CHAPTER 27

Alina

“Tomasz. Tell me about this photographer friend.”

It was very late, but I couldn’t sleep. I kept picturing that baby’s thin face every time I closed my eyes. Tomasz yawned loudly, then cleared his throat. His voice was rough with sleep when he said, “His name is Henry Adamcwiz. He’s an American.”

“American?” I repeated. “What is he doing here?”

“His parents are Polish, but they emigrated to America and he was born there. He works for a big newspaper in America and now he is covering the occupation. He told me his home is in Florida,” Tomasz said. “It’s tropical there—there’s almost no winter. And from his house, you can walk to the beach. Can you imagine it?”

I closed my eyes and let myself dream for a minute. I’d never been to the beach, but I had some idea what it looked like. I imagined sand and water and warmth, and I couldn’t help but smile.

“If he can help us, we will have to smuggle some photographs?”
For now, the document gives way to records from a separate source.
(* ===== verification/Fifo.v ===== *)
(** * Fifo: the byte ring (vsf_fifo_* of buffer.c)

    A ring of [size] bytes with a head (next write) and a tail (next read);
    it holds at most [size - 1] bytes, so that head = tail means empty.
    [fifo_rep] relates the ring to the list of bytes it holds. *)

From S2P Require Import Prelude.

(** [struct vsf_buffer_t]: the bytes behind the pointer, and the size. *)
Record vsf_buffer_t := { buffer : list Z; size : Z }.

Record vsf_fifo_t := { fbuf : vsf_buffer_t; head : Z; tail : Z }.

Definition set_head (f : vsf_fifo_t) (x : Z) := {| fbuf := fbuf f; head := x; tail := tail f |}.
Definition set_tail (f : vsf_fifo_t) (x : Z) := {| fbuf := fbuf f; head := head f; tail := x |}.
Definition set_bytes (f : vsf_fifo_t) (b : list Z) :=
  {| fbuf := {| buffer := b; size := size (fbuf f) |}; head := head f; tail := tail f |}.

Definition vsf_fifo_get_next_index (pos size : Z) : Z :=
  let pos := u32 (pos + 1) in if size <=? pos then 0 else pos.

Definition vsf_fifo_init (f : vsf_fifo_t) : Z * vsf_fifo_t :=
  (VSFERR_NONE, {| fbuf := fbuf f; head := 0; tail := 0 |}).

Definition vsf_fifo_get_data_length (f : vsf_fifo_t) : Z :=
  if tail f <=? head f then u32 (head f - tail f)
  else u32 (size (fbuf f) - u32 (tail f - head f)).

Definition vsf_fifo_get_avail_length (f : vsf_fifo_t) : Z :=
  let len := u32 (size (fbuf f) - vsf_fifo_get_data_length f) in
  if 0 <? len then len - 1 else len.

(** Returns the count pushed (0 or 1). *)
Definition vsf_fifo_push8 (f : vsf_fifo_t) (data : Z) : option (Z * vsf_fifo_t) :=
  if vsf_fifo_get_avail_length f <? 1 then Some (0, f)
  else
    b ← setb (buffer (fbuf f)) (head f) data;
    Some (1, set_head (set_bytes f b)
               (vsf_fifo_get_next_index (head f) (size (fbuf f)))).

Definition vsf_fifo_pop8 (f : vsf_fifo_t) : option (Z * vsf_fifo_t) :=
  if vsf_fifo_get_data_length f <=? 0 then Some (0, f)
  else
    data ← getb (buffer (fbuf f)) (tail f);
    Some (data, set_tail f (vsf_fifo_get_next_index (tail f) (size (fbuf f)))).
(* ===== verification/Bufmgr.v ===== *)
(** * Bufmgr: the heap allocator (vsf_bufmgr_* of buffer.c)

    The heap is a region cut into blocks, each a header ([vsf_bufmgr_mcb_t],
    12 bytes on the 32-bit targets) followed by its buffer.  Headers are
    threaded on two lists sorted by size, [freed_list] and [allocated_list],
    whose heads are headers of static storage.  The configuration is the
    source's default one: no log, no pointer or buffer check, and the
    interrupt mask of [VSFCFG_THREAD_SAFTY] outside the model (the operations
    run to completion).  A link is represented by the address of the header it
    points into, as [sllist_get_container] computes it. *)

From stdpp Require Import sorting.
From S2P Require Import Prelude Chain.

(** [struct vsf_bufmgr_mcb_t]. *)
Record vsf_bufmgr_mcb_t := { mbuffer : Z; msize : Z; mnext : Z }.

Definition MCB_SIZE : Z := 12.
Definition VSF_BUFMGR_DEFAULT_ALIGN : Z := 4.

#[export] Instance mcb_Linked : Linked vsf_bufmgr_mcb_t.
Proof.
  refine {| nxt := mnext;
            set_nxt a n := {| mbuffer := mbuffer n; msize := msize n; mnext := a |} |};
    [done..|by intros []].
Defined.

Notation heap := (gmap Z vsf_bufmgr_mcb_t).

Section Bufmgr.
(** The addresses of the two list heads of [bufmgr]. *)
Context (freed_list allocated_list : Z).
Implicit Types (h : heap).

(** [active_mcb->buffer.size = size]. *)
Definition set_size h (mcb size : Z) : option heap :=
  m ← h !! mcb; Some (<[mcb := {| mbuffer := mbuffer m; msize := size; mnext := mnext m |}]> h).

(** The two stores that turn raw memory into a header; its link is whatever
    the memory held. *)
Definition set_buffer h (mcb buffer size : Z) : heap :=
  <[mcb := {| mbuffer := buffer; msize := size;
              mnext := default NULL (mnext <$> h !! mcb) |}]> h.

Fixpoint vsf_bufmgr_remove_loop (fuel : nat) h (prev_mcb active_mcb mcb : Z) : option heap :=
  match fuel with
  | O => None
  | S fuel =>
      if decide (active_mcb = NULL) then Some h
      else if decide (active_mcb = mcb) then
        next_mcb ← load_nxt h active_mcb;
        h ← (if decide (next_mcb ≠ NULL) then store_nxt h prev_mcb next_mcb
             else store_nxt h prev_mcb NULL);
        store_nxt h active_mcb NULL
      else
        next_mcb ← load_nxt h active_mcb;
        vsf_bufmgr_remove_loop fuel h active_mcb next_mcb mcb
  end.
“Film. It’s not developed.”

“What are the photographs of?”

“Last time it was photos of the camps, some photos of Jews in ghettos, even a photo of me on your hill, believe it or not. He took one when he came to visit with me and asked me to do the courier run.”

“I’d like to see that.”

“I’m sure I looked devastatingly handsome.”

I laughed softly.

“I’m sure you did.”

“Henry told me last time that he is forever looking for couriers, and he thought I was resourceful enough that I would make a good one. Last time he was quite desperate—I am just hoping that is still the case. You do happen to be engaged to a brilliant medical student who excelled at his plaster cast studies. I told him I’d plaster the film onto my arm to keep it safe, and he was excited by that idea.”

“That’s...”

“Genius?” Tomasz proposed. I could hear the grin in his voice, but I only sighed.

“Tell me honestly, Tomasz. How risky is this?”

“Well, the greatest risk at this point is that Henry doesn’t need us or doesn’t have a route out of the country.”

“The last time, when you decided not to go, what was the plan then?”

“Nadia told me that they put the man who went in my place into the back of a supplies truck to smuggle him close to the front, then he went on foot. She knows he made it into Soviet territory, but I don’t know if the film made it to its destination.”

I’d heard plenty of stories about the Soviets over the years—they had occupied half of Poland at one stage, while the Nazis occupied the other half. The stories that had come across from the Soviet-held territory were no less horrific than those on our side. If that was our plan too, I suspected we were about to jump from the frying pan into the fire, and the fragile hope that had budded in my chest started to fade.

“And you decided not to go because of me?”

“I thought perhaps I could talk Henry into letting you come with me...but...” He sighed, brushing his hand up and down my arm. “Well, I would have appeared at your window out of the blue one night and told you I was a wanted man, then asked you to run away with me from relative safety, into extreme danger. It didn’t seem fair, and I thought if you had any sense you’d have said no anyway.”

“I probably would have,” I admit. “But not because I didn’t want to be with you, just that Mama and Father were relying on me then...” Just the thought of Mama and Father and my throat started to tighten up again. “I can’t think about this anymore,” I whispered, holding him a little closer. “Tell me a story. Tell me about us.” Then, because I knew he’d love it, I added, “Tell me about us living in America like Henry. Near the beach, where there is no winter.”

“Okay.” He smiled, then he laughed softly. “We’ll get ourselves a big house in Florida. We’ll have a car, of course.”

“Of course.”

“And I’ll be a pediatrician. And do you want a job?”

“Why yes, thank you,” I said, then I pondered this for a moment before I decided, “I think I’ll work in a library.”

“And our children? What are their names?”

“Hmm. Perhaps our son can be Aleksy, after your father.”

“A lovely choice,” Tomasz whispered, then he kissed my hair.

“But can we call our daughter Julita? After your Mama?”

“Should we not honor your parents too?”

“Oh, there will be more children, remember? At least three more. We can honor them later.”

He laughed softly, and that was how we talked ourselves around from pessimism and fear to a strange kind of happiness that buoyed our spirits. I had been so determined earlier that night to cast off my childish thinking, but a few hours of daydreaming with Tomasz, and I gave myself wholly into the fantasy of a happy ending for us. Even after all I’d seen, when I was with him, I could still believe that life might be a fairy tale.

We slept then, and the next day, we woke in the darkness to endless hours of privacy and peacefulness while we waited for Henry. There seemed nothing left to do but to enjoy those precious hours, and to enjoy each other in all of the ways that we’d never had the time or privacy to really enjoy. We gorged on intimacy in the same way that we gorged on food, sharing a blissful honeymoon of sorts, as if the war wasn’t carrying on above us, as if we really were going to live out that happy ending.

And in those too-brief days in the cellar I had once been so terrified of, I proved to myself once and for all—happiness really could be found anywhere, just as long as Tomasz was with me.